§ Problem statement
Search the material for "Arguments" and show all lines that contain it.
(Data extract)
(** * scalr.py: connection resolution and failure classification

    A shallow embedding of [app/scalr.py] (the Scalr three-tier demo
    application): the two classes [DBConnectionInformation] and
    [ConnectionInfo], the Python built-ins they call, and the external
    collaborators (file system, name resolver, MySQL client) they talk to.

    Python exceptions are results [Raise e]; side effects are threaded
    through an explicit [World]; the MySQL client is an interface
    ([MySQLdb]) so that every statement about the program holds for every
    behaviour of the client. *)

From Stdlib Require Import Ascii.
From stdpp Require Import base strings gmap list sorting pretty.

Local Open Scope string_scope.
Local Open Scope Z_scope.

(** ** Module constants (scalr.py, lines 14-20) *)

Definition CONFIG_PATH : string := "/var/config".
Definition VALUE_LENGTH : Z := 200.

Definition MYSQL_ERROR_CODE_UNKNOWN_DB : Z := 1049.
Definition MYSQL_ERROR_CODE_NO_HOST : Z := 2005.
Definition MYSQL_ERROR_CODE_ACCESS_DENIED : Z := 1045.

(** ** The Python built-ins the program uses *)

(** Values passed as the argument of [cursor.execute]: an [int] or a [str]. *)
Inductive pyval :=
| PyInt (z : Z)
| PyStr (s : string).

(** [str(v)], which is what ["{0}".format(v)] inserts. *)
Definition str (v : pyval) : string :=
  match v with
  | PyInt z => pretty z
  | PyStr s => s
  end.

(** [c.isspace()] for a byte of a Python 2 [str]: space, \t, \n, \v, \f, \r. *)
Definition isspace (c : ascii) : bool :=
  let n := Z.of_N (N_of_ascii c) in
  (n =? 32) || ((9 <=? n) && (n <=? 13)).

Fixpoint lstrip (s : string) : string :=
  match s with
  | EmptyString => EmptyString
  | String c r => if isspace c then lstrip r else s
  end.

Fixpoint rstrip (s : string) : string :=
  match s with
  | EmptyString => EmptyString
  | String c r =>
      match rstrip r with
      | EmptyString => if isspace c then EmptyString else String c EmptyString
      | r' => String c r'
      end
  end.

(** [s.strip()] *)
Definition strip (s : string) : string := rstrip (lstrip s).

(** [s.startswith('/')] and [s.endswith('/')] *)
Definition startswith_slash (s : string) : bool :=
  match s with
  | String "/" _ => true
  | _ => false
  end.

Fixpoint endswith_slash (s : string) : bool :=
  match s with
  | EmptyString => false
  | String c EmptyString => Ascii.eqb c "/"
  | String _ r => endswith_slash r
  end.

(** [os.path.join(a, b)] of posixpath, for one component [b]. *)
Definition os_path_join (a b : string) : string :=
  if startswith_slash b then b
  else if String.eqb a EmptyString || endswith_slash a then a ++ b
  else a ++ "/" ++ b.

(** [s[:n]]: for [n >= 0] the first [n] characters (the whole string when
    it is shorter), for [n < 0] all but the last [-n]. *)
Fixpoint string_take (n : nat) (s : string) : string :=
  match n, s with
  | O, _ => EmptyString
  | S _, EmptyString => EmptyString
  | S n', String c r => String c (string_take n' r)
  end.

Definition slice_to (n : Z) (s : string) : string :=
  if 0 <=? n then string_take (Z.to_nat n) s
  else string_take (Z.to_nat (Z.of_nat (String.length s) + n)) s.

(** [sep.join(l)] *)
Definition join (sep : string) (l : list string) : string := String.concat sep l.

(** [sorted(l)] on a list of [str], whose order is bytewise lexicographic
    ([String.le]). *)
Definition sorted (l : list string) : list string := merge_sort String.le l.

(** ** Objects, exceptions and results *)

(** An instance of class [DBConnectionInformation]: the four attributes set
    by its [__init__], and the identity of the object ([id(self)]), which
    Python's default [==] on instances compares. The attributes are never
    assigned again. *)
Record DBConnectionInformation_t := {
  self_id : nat;
  hostname : string;
  username : string;
  password : string;
  master : bool
}.

(** The exceptions that occur: those of the environment ([IOError] of
    [open], [socket.gaierror], [MySQLdb.OperationalError]), the
    program's own two classes, Python's [AttributeError] and [IndexError],
    and [OtherError] for an exception of any other class (say
    [MySQLdb.ProgrammingError] or [socket.herror]), which no [except]
    clause of the program matches. *)
Inductive exn :=
| IOError (errno : Z)
| gaierror (errno : Z) (strerror : string)
| OperationalError (code : Z) (msg : string)
| NoConnectionInfo
| NoConnectionEstablished (connection_info : DBConnectionInformation_t) (error : string)
| AttributeError (name : string)
| IndexError
| OtherError (cls : string) (code : Z) (msg : string).

Inductive result (A : Type) :=
| Return (a : A)
| Raise (e : exn).
Arguments Return {A} a.
Arguments Raise {A} e.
(End Data extract)
§ Output below
Arguments Return {A} a.
Arguments Raise {A} e.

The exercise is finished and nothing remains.